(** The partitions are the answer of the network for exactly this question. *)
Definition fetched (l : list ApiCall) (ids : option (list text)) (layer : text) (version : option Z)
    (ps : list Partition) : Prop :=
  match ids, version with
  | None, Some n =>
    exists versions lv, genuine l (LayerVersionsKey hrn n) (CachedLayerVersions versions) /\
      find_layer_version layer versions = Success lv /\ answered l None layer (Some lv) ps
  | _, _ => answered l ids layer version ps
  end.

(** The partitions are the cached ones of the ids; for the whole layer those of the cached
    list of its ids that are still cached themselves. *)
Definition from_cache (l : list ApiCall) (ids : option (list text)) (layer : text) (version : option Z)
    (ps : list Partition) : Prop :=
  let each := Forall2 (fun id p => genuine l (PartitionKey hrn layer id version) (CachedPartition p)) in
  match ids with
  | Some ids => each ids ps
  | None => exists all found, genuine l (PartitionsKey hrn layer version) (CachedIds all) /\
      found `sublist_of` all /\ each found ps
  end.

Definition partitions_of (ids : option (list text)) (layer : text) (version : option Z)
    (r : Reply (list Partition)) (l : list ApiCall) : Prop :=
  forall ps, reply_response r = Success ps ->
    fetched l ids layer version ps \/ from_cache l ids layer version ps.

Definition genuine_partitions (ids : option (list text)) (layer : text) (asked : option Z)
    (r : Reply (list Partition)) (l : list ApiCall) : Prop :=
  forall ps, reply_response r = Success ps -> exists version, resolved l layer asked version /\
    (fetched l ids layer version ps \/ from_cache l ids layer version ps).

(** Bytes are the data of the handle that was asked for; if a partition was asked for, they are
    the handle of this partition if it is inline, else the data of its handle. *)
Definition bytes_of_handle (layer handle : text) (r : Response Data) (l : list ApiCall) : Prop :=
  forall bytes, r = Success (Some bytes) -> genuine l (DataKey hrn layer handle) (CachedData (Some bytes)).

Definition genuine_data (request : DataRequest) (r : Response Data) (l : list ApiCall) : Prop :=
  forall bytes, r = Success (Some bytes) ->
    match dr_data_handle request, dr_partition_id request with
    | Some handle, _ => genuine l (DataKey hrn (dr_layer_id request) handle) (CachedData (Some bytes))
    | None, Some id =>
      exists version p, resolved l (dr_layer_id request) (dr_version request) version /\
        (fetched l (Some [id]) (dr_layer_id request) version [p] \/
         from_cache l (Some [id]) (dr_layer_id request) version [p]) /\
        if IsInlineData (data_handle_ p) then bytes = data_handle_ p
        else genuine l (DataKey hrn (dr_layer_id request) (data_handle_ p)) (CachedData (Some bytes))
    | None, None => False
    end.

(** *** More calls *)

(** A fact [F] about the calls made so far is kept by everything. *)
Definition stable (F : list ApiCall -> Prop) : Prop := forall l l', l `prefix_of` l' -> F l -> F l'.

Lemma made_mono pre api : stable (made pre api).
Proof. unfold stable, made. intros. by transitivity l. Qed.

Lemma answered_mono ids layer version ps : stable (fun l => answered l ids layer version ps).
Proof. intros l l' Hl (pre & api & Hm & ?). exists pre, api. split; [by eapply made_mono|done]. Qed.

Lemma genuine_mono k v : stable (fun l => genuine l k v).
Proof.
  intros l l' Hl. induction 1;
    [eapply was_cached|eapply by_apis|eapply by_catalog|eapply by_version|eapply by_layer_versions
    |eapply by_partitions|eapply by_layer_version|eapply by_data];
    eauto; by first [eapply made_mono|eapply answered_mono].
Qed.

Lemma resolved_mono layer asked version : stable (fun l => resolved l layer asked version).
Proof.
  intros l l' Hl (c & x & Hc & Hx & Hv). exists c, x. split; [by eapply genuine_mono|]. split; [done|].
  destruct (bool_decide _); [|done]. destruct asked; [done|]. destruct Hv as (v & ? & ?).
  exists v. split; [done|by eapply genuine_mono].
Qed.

========================

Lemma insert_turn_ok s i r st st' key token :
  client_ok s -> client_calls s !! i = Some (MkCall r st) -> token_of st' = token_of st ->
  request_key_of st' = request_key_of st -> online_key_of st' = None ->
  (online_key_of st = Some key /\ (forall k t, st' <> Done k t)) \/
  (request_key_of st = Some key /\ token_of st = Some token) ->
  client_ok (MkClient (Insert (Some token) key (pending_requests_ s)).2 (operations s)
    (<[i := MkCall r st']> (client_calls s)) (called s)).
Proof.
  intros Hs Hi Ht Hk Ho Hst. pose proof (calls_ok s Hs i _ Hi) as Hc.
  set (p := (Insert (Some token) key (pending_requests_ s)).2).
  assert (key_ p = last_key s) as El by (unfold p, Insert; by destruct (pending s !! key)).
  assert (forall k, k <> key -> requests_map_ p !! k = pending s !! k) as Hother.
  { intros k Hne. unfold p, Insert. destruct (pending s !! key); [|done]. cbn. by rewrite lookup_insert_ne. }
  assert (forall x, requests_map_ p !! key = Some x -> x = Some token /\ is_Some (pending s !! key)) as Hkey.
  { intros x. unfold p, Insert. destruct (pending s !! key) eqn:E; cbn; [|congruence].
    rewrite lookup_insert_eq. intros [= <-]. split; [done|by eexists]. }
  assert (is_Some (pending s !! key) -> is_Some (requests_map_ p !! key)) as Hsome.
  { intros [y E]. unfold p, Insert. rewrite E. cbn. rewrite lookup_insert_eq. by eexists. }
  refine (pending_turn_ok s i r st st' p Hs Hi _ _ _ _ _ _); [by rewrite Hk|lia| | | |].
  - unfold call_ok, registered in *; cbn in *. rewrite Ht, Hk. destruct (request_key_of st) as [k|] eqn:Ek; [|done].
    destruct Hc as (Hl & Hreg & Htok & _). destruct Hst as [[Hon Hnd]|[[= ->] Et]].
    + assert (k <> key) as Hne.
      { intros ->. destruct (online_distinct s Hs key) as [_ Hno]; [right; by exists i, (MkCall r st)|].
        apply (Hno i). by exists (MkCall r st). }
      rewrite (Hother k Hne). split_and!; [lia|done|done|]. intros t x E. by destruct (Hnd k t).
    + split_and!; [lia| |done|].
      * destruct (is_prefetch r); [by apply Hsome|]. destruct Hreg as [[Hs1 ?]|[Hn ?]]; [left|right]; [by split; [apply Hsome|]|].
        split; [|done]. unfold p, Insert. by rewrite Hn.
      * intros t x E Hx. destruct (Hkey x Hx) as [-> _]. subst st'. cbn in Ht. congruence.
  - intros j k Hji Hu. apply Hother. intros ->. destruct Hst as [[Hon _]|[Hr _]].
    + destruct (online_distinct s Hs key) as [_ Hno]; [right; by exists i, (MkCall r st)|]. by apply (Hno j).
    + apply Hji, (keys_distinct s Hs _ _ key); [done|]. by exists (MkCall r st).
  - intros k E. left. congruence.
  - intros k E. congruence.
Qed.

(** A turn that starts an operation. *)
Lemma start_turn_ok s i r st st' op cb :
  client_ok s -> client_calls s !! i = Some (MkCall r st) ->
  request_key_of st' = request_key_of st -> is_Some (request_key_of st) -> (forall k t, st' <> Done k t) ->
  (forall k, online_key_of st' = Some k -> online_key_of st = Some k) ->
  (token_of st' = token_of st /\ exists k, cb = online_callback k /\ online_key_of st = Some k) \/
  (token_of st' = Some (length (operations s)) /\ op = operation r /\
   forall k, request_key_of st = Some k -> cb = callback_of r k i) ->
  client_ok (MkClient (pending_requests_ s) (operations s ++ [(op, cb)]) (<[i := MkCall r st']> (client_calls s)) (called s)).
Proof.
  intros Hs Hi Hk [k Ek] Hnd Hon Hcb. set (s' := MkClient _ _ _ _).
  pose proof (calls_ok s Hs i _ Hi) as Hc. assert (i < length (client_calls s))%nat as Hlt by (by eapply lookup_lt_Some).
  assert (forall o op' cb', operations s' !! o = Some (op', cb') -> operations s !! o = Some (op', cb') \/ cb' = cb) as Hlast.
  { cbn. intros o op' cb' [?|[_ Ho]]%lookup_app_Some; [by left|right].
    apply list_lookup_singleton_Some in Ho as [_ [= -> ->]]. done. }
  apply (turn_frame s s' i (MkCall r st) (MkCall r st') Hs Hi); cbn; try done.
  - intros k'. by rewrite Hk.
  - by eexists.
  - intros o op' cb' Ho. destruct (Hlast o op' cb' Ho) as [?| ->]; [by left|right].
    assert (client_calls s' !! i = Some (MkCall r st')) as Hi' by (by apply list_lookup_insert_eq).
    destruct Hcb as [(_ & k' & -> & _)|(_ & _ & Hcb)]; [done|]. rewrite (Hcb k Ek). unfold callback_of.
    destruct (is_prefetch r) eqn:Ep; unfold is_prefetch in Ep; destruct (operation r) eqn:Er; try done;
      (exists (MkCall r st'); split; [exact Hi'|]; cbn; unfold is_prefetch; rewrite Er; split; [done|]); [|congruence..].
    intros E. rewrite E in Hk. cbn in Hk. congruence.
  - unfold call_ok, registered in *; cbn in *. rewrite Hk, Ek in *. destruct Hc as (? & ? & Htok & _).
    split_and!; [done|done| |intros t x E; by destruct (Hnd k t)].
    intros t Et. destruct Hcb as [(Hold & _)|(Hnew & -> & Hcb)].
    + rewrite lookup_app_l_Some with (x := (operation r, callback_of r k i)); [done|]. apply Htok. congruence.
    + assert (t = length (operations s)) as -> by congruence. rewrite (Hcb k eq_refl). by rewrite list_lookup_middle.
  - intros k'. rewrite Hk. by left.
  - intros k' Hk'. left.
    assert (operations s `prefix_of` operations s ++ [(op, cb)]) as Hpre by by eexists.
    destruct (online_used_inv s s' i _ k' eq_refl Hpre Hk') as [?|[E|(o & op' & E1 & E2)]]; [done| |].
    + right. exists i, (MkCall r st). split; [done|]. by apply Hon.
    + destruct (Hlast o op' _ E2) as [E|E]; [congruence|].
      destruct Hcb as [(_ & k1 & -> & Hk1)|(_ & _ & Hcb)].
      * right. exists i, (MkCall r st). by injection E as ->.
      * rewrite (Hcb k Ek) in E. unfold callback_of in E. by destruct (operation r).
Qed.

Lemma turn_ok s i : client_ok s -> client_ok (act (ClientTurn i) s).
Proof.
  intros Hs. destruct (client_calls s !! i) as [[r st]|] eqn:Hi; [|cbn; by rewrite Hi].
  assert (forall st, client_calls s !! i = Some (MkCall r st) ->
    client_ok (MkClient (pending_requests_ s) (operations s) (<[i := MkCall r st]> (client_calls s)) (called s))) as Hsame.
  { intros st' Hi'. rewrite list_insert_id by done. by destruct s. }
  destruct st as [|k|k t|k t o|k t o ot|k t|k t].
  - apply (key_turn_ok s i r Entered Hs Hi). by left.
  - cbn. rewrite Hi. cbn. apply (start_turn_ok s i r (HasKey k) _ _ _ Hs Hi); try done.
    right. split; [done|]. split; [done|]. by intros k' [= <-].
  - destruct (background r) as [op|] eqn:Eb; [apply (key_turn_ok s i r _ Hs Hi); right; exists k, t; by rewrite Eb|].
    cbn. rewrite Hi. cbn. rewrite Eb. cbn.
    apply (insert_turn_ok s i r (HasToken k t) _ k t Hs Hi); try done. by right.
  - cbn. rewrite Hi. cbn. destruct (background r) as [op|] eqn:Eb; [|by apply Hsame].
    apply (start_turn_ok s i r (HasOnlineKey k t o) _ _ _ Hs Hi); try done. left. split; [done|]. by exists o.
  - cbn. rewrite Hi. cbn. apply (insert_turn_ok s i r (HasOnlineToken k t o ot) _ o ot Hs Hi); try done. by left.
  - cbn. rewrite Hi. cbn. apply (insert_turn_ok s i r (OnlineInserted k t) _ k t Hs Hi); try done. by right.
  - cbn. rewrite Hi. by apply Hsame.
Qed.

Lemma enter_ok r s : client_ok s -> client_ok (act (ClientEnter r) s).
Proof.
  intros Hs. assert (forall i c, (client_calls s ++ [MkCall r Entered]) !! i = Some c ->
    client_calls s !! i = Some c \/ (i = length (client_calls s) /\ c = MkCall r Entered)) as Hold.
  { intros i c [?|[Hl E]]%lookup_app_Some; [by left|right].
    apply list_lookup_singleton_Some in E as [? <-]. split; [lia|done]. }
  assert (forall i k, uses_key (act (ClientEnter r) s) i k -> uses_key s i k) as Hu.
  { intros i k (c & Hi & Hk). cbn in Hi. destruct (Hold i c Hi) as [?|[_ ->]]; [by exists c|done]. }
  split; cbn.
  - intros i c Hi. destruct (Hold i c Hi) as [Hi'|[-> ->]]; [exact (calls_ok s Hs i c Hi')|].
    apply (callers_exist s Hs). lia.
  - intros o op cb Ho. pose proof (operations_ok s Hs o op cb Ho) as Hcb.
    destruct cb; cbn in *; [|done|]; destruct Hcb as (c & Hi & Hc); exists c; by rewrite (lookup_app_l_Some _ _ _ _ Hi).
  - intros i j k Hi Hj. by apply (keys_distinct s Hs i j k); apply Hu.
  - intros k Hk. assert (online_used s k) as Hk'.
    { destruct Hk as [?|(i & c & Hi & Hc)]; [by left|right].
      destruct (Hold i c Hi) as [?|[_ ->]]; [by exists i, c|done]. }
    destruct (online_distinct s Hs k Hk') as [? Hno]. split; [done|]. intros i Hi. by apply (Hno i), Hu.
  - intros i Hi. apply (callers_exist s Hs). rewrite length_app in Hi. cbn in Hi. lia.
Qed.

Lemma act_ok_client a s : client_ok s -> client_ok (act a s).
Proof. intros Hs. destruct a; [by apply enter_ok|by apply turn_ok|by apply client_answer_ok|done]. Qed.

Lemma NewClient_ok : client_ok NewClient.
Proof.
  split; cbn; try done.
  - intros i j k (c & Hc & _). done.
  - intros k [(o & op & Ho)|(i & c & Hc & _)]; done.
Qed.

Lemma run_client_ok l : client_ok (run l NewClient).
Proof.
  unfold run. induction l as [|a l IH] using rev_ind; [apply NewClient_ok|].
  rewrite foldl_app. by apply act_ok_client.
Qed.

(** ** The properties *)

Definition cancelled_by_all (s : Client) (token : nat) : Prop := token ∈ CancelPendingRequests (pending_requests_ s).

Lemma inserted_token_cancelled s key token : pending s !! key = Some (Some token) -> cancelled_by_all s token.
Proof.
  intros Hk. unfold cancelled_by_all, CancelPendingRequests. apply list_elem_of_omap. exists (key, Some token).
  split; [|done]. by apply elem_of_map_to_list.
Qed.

========================

§ ABOUT THIS TASK
Provide the number of lines in the listing where the string "Hlast" is found, and nothing besides.

§ THE ANSWER
3